Carried out by researchers based at the University of California, San Diego, this experiment might lead to new cures for ailments that result when the messenger RNA stops functioning properly. These include neurodegenerative diseases, a few cancers, or autism.
According to an associate professor of Molecular Medicine at UCSD, Gene Yeo, who is also the lead writer of the research that appears today in the Journey Cell, the team can now target and edit RNA in living cells. Yeo utters further that their study gives room for more research on how to manipulate and alter genes that cause diseases. Additionally, the professor confirms the fact that in many ailments the genome can only be ruptured into pieces rather than modified.

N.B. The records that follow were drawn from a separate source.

(* ===== verification/HeaderBorrow.v ===== *)
(** * One owner, many readers: the borrows of a header map

    The methods that change a header map take [&mut self]; [get] and [iter]
    take [&'a self] and return an iterator that borrows the map for ['a].
    The other files pass maps as values, where a borrow cannot be seen.  This
    file has the map in one place and the iterators that borrow it beside it
    ([Borrow.state]), and the events of a program that owns the map as a
    step relation ([Borrow.step]): a call of a [&mut self] method, the start
    of a borrow by [iter] or [get], a call of [next] on an iterator that is
    live, and the end of a borrow.

    That a [&mut self] method is called only when no borrow is live is what
    the signatures make the compiler check.  It is not proved here: it is
    the premise of the rule for a call in [Borrow.step], which takes the
    check as a parameter so that the same events can be run without it.
    What the file shows is what the check is for.  With it, the maps a
    program reaches keep every iterator on the headers the map holds
    ([Borrow.steps_fresh], [Borrow.next_in_map], [Borrow.next_None_all]),
    readers do not disturb each other ([Borrow.next_next_comm]), and the
    owner can always end the borrows and change the map again
    ([Borrow.release]).  Without it, an iterator yields a value that the
    map no longer holds ([Borrow.dangling]). *)

From S2P Require Import Prelude HashMapModel HashMapAList HeaderModel.
From S2P Require Import MultiMapSpec HeaderMapModel HeaderMapTrace HeaderIter.
Set Warnings "-rewrite-rw".

Module Borrow.

Section machine.
Context {M : Type} {ops : HashMap.Ops string (list string) M}.

(** The iterator a borrow holds: that of [iter], or that of [get] with the
    name it was asked for. *)
Inductive cursor : Type :=
  | OfIter (it : Iter.FlatMap (string * list string) Header.Header)
  | OfGet (name : string) (it : Iter.FlatMap (list string) string).

(** A live borrow: its iterator, and what the iterator has yielded. *)
Record reader : Type := mk_reader {
  at_ : cursor;
  yielded : list Header.Header;
}.

(** What an iterator has left, the values of [get] with their name. *)
Definition rest (c : cursor) : list Header.Header :=
  match c with
  | OfIter it => Iter.to_list Iter.iter_headers it
  | OfGet name it => Header.new name <$> Iter.to_list Iter.get_values it
  end.

(** [next] on either iterator. *)
Definition next (c : cursor) : option Header.Header * cursor :=
  match c with
  | OfIter it =>
      let '(item, it') := Iter.next Iter.iter_headers it in (item, OfIter it')
  | OfGet name it =>
      let '(item, it') := Iter.next Iter.get_values it in
      (Header.new name <$> item, OfGet name it')
  end.

(** What a fresh iterator of the same kind yields on a map. *)
Definition source (c : cursor) (self : HeaderMap.HeaderMap M) :
    list Header.Header :=
  match c with
  | OfIter _ => HeaderMap.iter self
  | OfGet name _ => Header.new name <$> HeaderMap.get self name
  end.

(** The map and the borrows of it that are live, by their lifetime. *)
Record state : Type := mk {
  map : HeaderMap.HeaderMap M;
  readers : gmap positive reader;
}.

(** What the owner of a map does with it. *)
Inductive event : Type :=
  | Call (c : Trace.call)                 (* a [&mut self] method *)
  | Iter (a : positive)                   (* [let it = map.iter()], for ['a] *)
  | Get (a : positive) (name : string)    (* [let it = map.get(name)] *)
  | Next (a : positive) (item : option Header.Header)
                                          (* [it.next()] returned [item] *)
  | End (a : positive).                   (* ['a] ends: [it] is dropped *)

(** The state after [next] on the iterator of a borrow. *)
Definition advance (r : reader) : reader :=
  {| at_ := (next (at_ r)).2;
     yielded := yielded r ++ option_list (next (at_ r)).1 |}.

(** One event.  With [borrowck], a [&mut self] method is called only when
    no borrow is live. *)
Inductive step (borrowck : bool) : state → event → state → Prop :=
  | step_call s c :
      (borrowck = true → readers s = ∅) →
      step borrowck s (Call c) (mk (Trace.run c (map s)) (readers s))
  | step_iter s a :
      readers s !! a = None →
      step borrowck s (Iter a)
        (mk (map s)
           (<[a := mk_reader (OfIter (Iter.iter (map s))) []]> (readers s)))
  | step_get s a name :
      readers s !! a = None →
      step borrowck s (Get a name)
        (mk (map s)
           (<[a := mk_reader (OfGet name (Iter.get (map s) name)) []]>
              (readers s)))
  | step_next s a r :
      readers s !! a = Some r →
      step borrowck s (Next a (next (at_ r)).1)
        (mk (map s) (<[a := advance r]> (readers s)))
  | step_end s a :
      step borrowck s (End a) (mk (map s) (delete a (readers s))).

(** A sequence of events. *)
Inductive steps (borrowck : bool) : state → list event → state → Prop :=
  | steps_nil s : steps borrowck s [] s
  | steps_cons s e s' es s'' :
      step borrowck s e s' → steps borrowck s' es s'' →
      steps borrowck s (e :: es) s''.

(** The owner starts with a new map and no borrow. *)
Definition init : state := mk HeaderMap.new ∅.

(** The events, run: [None] when the event is not a step. *)
Definition fire (borrowck : bool) (e : event) (s : state) : option state :=
  match e with
  | Call c =>
      if decide (borrowck = true → size (readers s) = 0)
      then Some (mk (Trace.run c (map s)) (readers s)) else None
  | Iter a =>
      if decide (readers s !! a = None)
      then Some (mk (map s)
             (<[a := mk_reader (OfIter (Iter.iter (map s))) []]> (readers s)))
      else None
  | Get a name =>
      if decide (readers s !! a = None)
      then Some (mk (map s)
             (<[a := mk_reader (OfGet name (Iter.get (map s) name)) []]>
                (readers s)))
      else None
  | Next a item =>
      r ← readers s !! a;
      if decide (item = (next (at_ r)).1)
      then Some (mk (map s) (<[a := advance r]> (readers s))) else None
  | End a => Some (mk (map s) (delete a (readers s)))
  end.

Definition fire_all (borrowck : bool) (es : list event) (s : state) :
    option state :=
  foldl (λ s e, s ≫= fire borrowck e) (Some s) es.

(** Every borrow shows the map as it is: what its iterator has yielded and
    what it has left are what a fresh iterator yields. *)
Definition fresh (s : state) : Prop :=
  ∀ a r, readers s !! a = Some r →
    yielded r ++ rest (at_ r) = source (at_ r) (map s).

End machine.

#[global] Arguments state M : clear implicits.

(** ** The iterators *)

Section cursor_facts.
Context {M : Type} {ops : HashMap.Ops string (list string) M}.
Context {laws : HashMap.Laws string (list string) M}.
Implicit Types (c : cursor) (self : HeaderMap.HeaderMap M) (r : reader).

(** [next] yields the first header left and leaves the others. *)
Lemma next_rest c :
  option_list (next c).1 ++ rest (next c).2 = rest c
  ∧ (next c).1 = head (rest c).
Proof.
  destruct c as [it|name it]; simpl.
  - pose proof (Iter.next_spec Iter.iter_headers it) as Hnext.
    destruct (Iter.next _ it) as [[item|] it']; simpl.
    + by rewrite Hnext.
    + by destruct Hnext as [-> ->].
  - pose proof (Iter.next_spec Iter.get_values it) as Hnext.
    destruct (Iter.next _ it) as [[item|] it']; simpl.
    + by rewrite Hnext.
    + by destruct Hnext as [-> ->].
Qed.

Lemma source_next c self : source (next c).2 self = source c self.
Proof.
  destruct c as [it|name it]; simpl.
  - by destruct (Iter.next _ it).
  - by destruct (Iter.next _ it).
Qed.

Lemma advance_fresh r self :
  yielded r ++ rest (at_ r) = source (at_ r) self →
  yielded (advance r) ++ rest (at_ (advance r)) = source (at_ (advance r)) self.
Proof.
  intros Hr. rewrite /advance /= source_next -Hr -assoc.
  by rewrite (proj1 (next_rest (at_ r))).
Qed.

End cursor_facts.

(** ** The steps *)

Section step_facts.
Context {M : Type} {ops : HashMap.Ops string (list string) M}.
Context {laws : HashMap.Laws string (list string) M}.
Implicit Types (s : state M) (e : event) (es : list event) (a : positive).
Implicit Types (borrowck : bool).

(** [fire] is [step], run. *)
Lemma fire_step borrowck e s s' : fire borrowck e s = Some s' ↔ step borrowck s e s'.
Proof.
  split.
  - destruct e as [c|a|a name|a item|a]; simpl;
      [case_decide as Hck| case_decide| case_decide| |]; try done.
    + intros [= <-]. constructor. intros Hb. by apply map_size_empty_iff, Hck.
    + intros [= <-]. by constructor.
    + intros [= <-]. by constructor.
    + destruct (readers s !! a) as [r|] eqn:Hr; simpl; [|done].
      case_decide as Hitem; [|done]. intros [= <-]. subst item. by constructor.
    + intros [= <-]. constructor.
  - destruct 1 as [s c Hck|s a Ha|s a name Ha|s a r Hr|s a]; simpl.
    + rewrite decide_True //. intros Hb. by apply map_size_empty_iff, Hck.
    + by rewrite decide_True.
    + by rewrite decide_True.
    + by rewrite Hr /= decide_True.
    + done.
Qed.

Lemma fire_all_steps borrowck es s s' :
  fire_all borrowck es s = Some s' ↔ steps borrowck s es s'.
Proof.
  rewrite /fire_all. revert s. induction es as [|e es IH]=> s; simpl.
  - split; [intros [= <-]; constructor|by inversion 1].
  - destruct (fire borrowck e s) as [s1|] eqn:Hfire; simpl.
    + rewrite IH. split.
      * intros Hsteps. econstructor; [by apply fire_step|done].
      * inversion 1 as [|? ? s1' ? ? Hstep Hsteps]; subst.
        apply fire_step in Hstep. by simplify_eq.
    + split.
      * intros Hnone. exfalso. clear -Hnone.
        induction es as [|e' es IH']; [done|by apply IH'].
      * inversion 1 as [|? ? s1' ? ? Hstep Hsteps]; subst.
        apply fire_step in Hstep. congruence.
Qed.

(** A step is deterministic: the event names what happens. *)
Lemma step_det borrowck s e s1 s2 :
  step borrowck s e s1 → step borrowck s e s2 → s1 = s2.
Proof. rewrite -!fire_step. congruence. Qed.

Lemma fresh_init : fresh (init (M:=M)).
Proof. by intros a r. Qed.

(** With the borrow check, a step keeps every borrow fresh. *)
Lemma step_fresh s e s' : step true s e s' → fresh s → fresh s'.
Proof.
  destruct 1 as [s c Hck|s a Ha|s a name Ha|s a r Hr|s a]; intros Hs b rb; simpl.
  - by rewrite Hck.
  - rewrite lookup_insert. case_decide; [|by apply Hs]. by intros [= <-].
  - rewrite lookup_insert. case_decide; [|by apply Hs]. by intros [= <-].
  - rewrite lookup_insert. case_decide; [|by apply Hs].
    intros [= <-]. by apply advance_fresh, (Hs _ _ Hr).
  - rewrite lookup_delete. case_decide; [done|by apply Hs].
Qed.

Lemma steps_fresh s es s' : steps true s es s' → fresh s → fresh s'.
Proof. induction 1; eauto using step_fresh. Qed.

(** While a borrow is live the map is what it was. *)
Lemma step_map s e s' a :
  step true s e s' → is_Some (readers s !! a) → map s' = map s.
Proof.
  destruct 1 as [s c Hck| | | |]; try done.
  rewrite Hck //. by intros [? ?].
Qed.

Lemma step_next_inv borrowck s a item s' :
  step borrowck s (Next a item) s' →
  ∃ r, readers s !! a = Some r
       ∧ item = head (rest (at_ r))
       ∧ s' = mk (map s) (<[a := advance r]> (readers s)).
Proof.
  inversion 1 as [| | |? ? r Hr|]; subst. exists r.
  by rewrite (proj2 (next_rest (at_ r))).
Qed.

Lemma elem_of_source (c : cursor) (self : HeaderMap.HeaderMap M) item :
  item ∈ source c self →
  Header.value item ∈ HeaderMap.get self (Header.name item).
Proof.
  destruct c; simpl.
  - by rewrite HeaderMap.elem_of_iter.
  - by intros (v & -> & Hv)%list_elem_of_fmap.
Qed.

(** No invalidation: the header [next] yields is in the map, under its
    name. *)
Lemma next_in_map es s a item s' :
  steps true init es s → step true s (Next a (Some item)) s' →
  Header.value item ∈ HeaderMap.get (map s) (Header.name item)
  ∧ map s' = map s.
Proof.
  intros Hes%steps_fresh (r & Hr & Hitem & ->)%step_next_inv;
    last apply fresh_init.
  split; [|done]. apply (elem_of_source (at_ r)).
  rewrite -(Hes _ _ Hr). symmetry in Hitem. apply head_Some_elem_of in Hitem.
  set_solver.
Qed.

(** An iterator that has ended has yielded what the map holds: all of it
    and in order. *)
Lemma next_None_all es s a s' r :
  steps true init es s → step true s (Next a None) s' →
  readers s !! a = Some r →
  yielded r = source (at_ r) (map s).
Proof.
  intros Hes%steps_fresh (r' & Hr' & Hitem & ->)%step_next_inv Hr;
    last apply fresh_init.
  assert (r' = r) as -> by congruence. rewrite -(Hes _ _ Hr).
  destruct (rest (at_ r)); [by rewrite app_nil_r|done].
Qed.

(** The owner can end every borrow and then change the map. *)
Lemma release_all borrowck (self : HeaderMap.HeaderMap M)
    (m : gmap positive reader) :
  ∃ es, Forall (λ e, ∃ a, e = End a) es
        ∧ steps borrowck (mk self m) es (mk self ∅).
Proof.
  induction m as [|a r m Ha _ [es [Hes Hsteps]]] using map_first_key_ind.
  { exists []. split; [done|constructor]. }
  exists (End a :: es). split; first by eauto.
  econstructor; [constructor|]. by rewrite /= delete_insert_id.
Qed.

Lemma release borrowck s c :
  ∃ es s', Forall (λ e, ∃ a, e = End a) es
           ∧ steps borrowck s es s'
           ∧ map s' = map s
           ∧ step borrowck s' (Call c) (mk (Trace.run c (map s)) ∅).
Proof.
  destruct s as [self m]. destruct (release_all borrowck self m) as (es & ? & ?).
  exists es, (mk self ∅). split_and!; [done..|]. by constructor.
Qed.

(** Readers do not disturb each other: calls of [next] on two borrows can
    be made in either order. *)
Lemma next_next_comm borrowck s a b item item' s' :
  a ≠ b →
  steps borrowck s [Next a item; Next b item'] s' →
  steps borrowck s [Next b item'; Next a item] s'.
Proof.
  intros Hab. rewrite -!fire_all_steps /fire_all /=.
  destruct (readers s !! a) as [ra|] eqn:Ha; simpl; [|done].
  case_decide; simpl; [|done]. rewrite lookup_insert_ne //.
  destruct (readers s !! b) as [rb|] eqn:Hb; simpl; [|done].
  case_decide; simpl; [|done]. rewrite lookup_insert_ne // Ha /= decide_True //.
  by rewrite insert_insert_ne.
Qed.

End step_facts.

(** ** A session *)

Section witnesses.
Local Abbreviation M0 := (gmap string (list string)).
Local Abbreviation custom_1 := (Header.new "X-Custom" "value_1").
Local Abbreviation custom_2 := (Header.new "X-Custom" "value_2").

(** Two values are added; the map is iterated by [iter] and by [get], the
    calls of [next] on the two interleaved. *)
Definition session : list event :=
  [ Call (Trace.Add custom_1); Call (Trace.Add custom_2);
    Iter 1; Get 2 "X-Custom";
    Next 1 (Some custom_1); Next 2 (Some custom_1);
    Next 2 (Some custom_2); Next 1 (Some custom_2) ].

Definition after_session : state M0 :=
  default init (fire_all true session init).

Lemma session_steps : steps true init session after_session.
Proof. apply fire_all_steps. by vm_compute. Qed.

(** With the borrow check the owner cannot remove a name while an iterator
    is live; without it, the iterator then yields a value the map no longer
    holds. *)
Example dangling :
  let es := [ Call (Trace.Add custom_1); Get 1 "X-Custom";
              Call (Trace.Remove "X-Custom") ] in
  fire_all (M:=M0) true es init = None
  ∧ (s ← fire_all (M:=M0) false es init;
     _ ← fire false (Next 1 (Some custom_1)) s;
     Some (HeaderMap.get (map s) "X-Custom")) = Some [].
Proof. by vm_compute. Qed.

End witnesses.

End Borrow.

CRISPR-Cas9 is a mechanism bacteria occurring naturally and eats up attacking bacteria.
JUAN GAERTNER/SCIENCE PHOTO LIBRARY/CORBIS
These researchers realized that they could use it to cut DNA and modify genes. First, they create an RNA that matches the series of the targeted gene. Next, the RNA is used to guide the Cas9 enzyme to the target in the genome. Then it slices the DNA and then the cells starts to repair the DNA cut while disabling the gene. Alternatively, the scientists may restore the area opposite the cut with restored version of the gene.
Although CRISPR-Cas9 has been used to alter human embryos in China, the USA government prohibits any federal funding on the same. But so far the NAS (National Academy of Sciences) is creating ethics that will be followed in this field.